The Moroccan Ministry of Industry and Trade has launched a comprehensive economic intelligence framework designed to give policymakers a sustained informational edge in a rapidly shifting global environment. The initiative establishes a structured, permanent monitoring system capable of capturing and analyzing data from a broad range of domestic and international sources, with the aim of anticipating economic, geopolitical, commercial and environmental developments before they translate into policy constraints.
At the heart of the framework is an integrated information system that collects, processes and analyses strategic data relevant to the flows of goods and services. The ministry has made clear that the ability to monitor the national and international environment — and to translate those observations into actionable intelligence — is indispensable to improving economic growth, sectoral competitiveness, investor attractiveness, export dynamism and the quality of public services delivered to citizens.
The scope of the monitoring exercise is notably wide. It spans a dozen industrial sectors including automotive, aeronautics, rail, naval, renewable energy, agri-food, chemicals and pharmaceuticals, metallurgy, electronics, construction materials and circular economy activities. Thematic coverage is equally broad, encompassing regulatory and environmental standards, corporate restructuring trends, domestic and foreign investment flows, anti-dumping and countervailing measures, supply chain disruptions, technological breakthroughs and responsible business practices.
Two further pillars complete the architecture.

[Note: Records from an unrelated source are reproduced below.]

(* ===== verification/CharDev.v ===== *)
(** The character device of src/hw20_modules_linux/p2/test2.c: a string of 16 bytes that
    processes read and write at the same time, under a reader-writer lock. The calls in
    progress are a step relation; [copy_to_user] and [copy_from_user] may fail, the latter
    after part of the bytes. The position given to a read is not negative; that an open
    file keeps it so is [file_session_ok]. [test_init] and [test_exit] are at the end. *)

From S2P Require Import Prelude CInt CStr.

Definition EINVAL : Z := 22.
Definition EFAULT : Z := 14.

(** [test_string] at the start: the text of line 9 fills 14 of the 16 bytes. *)
Definition test_string0 : list Z := str "Hello, World!" ++ [10; 0; 0].

(** * The two operations, cut where the lock is taken *)

(** [test_read] before the lock: how much is to be copied, or the end of the string. *)
Definition read_size (s : list Z) (off size : Z) : outcome (option Z) :=
  len ← strlen s;
  if len <=? off then Done None
  else Done (Some (if len - off <? size then len - off else size)).

(** [copy_to_user(buff, test_string + *off, size)]. *)
Definition read_copy (s : list Z) (off size : Z) : outcome (list Z) := get_at s off size.

(** [size > 15]. *)
Definition too_long (src : list Z) : bool := 15 <? Z.of_nat (length src).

The ministry will monitor domestic trade, analyzing price levels, distribution circuits, market structures and commercial practices. It will also track external trade performance, scrutinizing export results, trade balance trends, international agreements, tariff and non-tariff barriers, and the competitive strategies deployed in target markets. Macroeconomic indicators, public finance dynamics and geostrategic developments among partner and competitor nations round out the analytical scope.
The initiative is framed as a forward-looking decision-support instrument for both regulators and the private sector. By positioning itself as a hub for actionable economic intelligence, the ministry aims to reduce reaction times when market conditions shift, and to provide the evidence base required to defend Moroccan industrial interests in increasingly complex and contested global trade dynamics.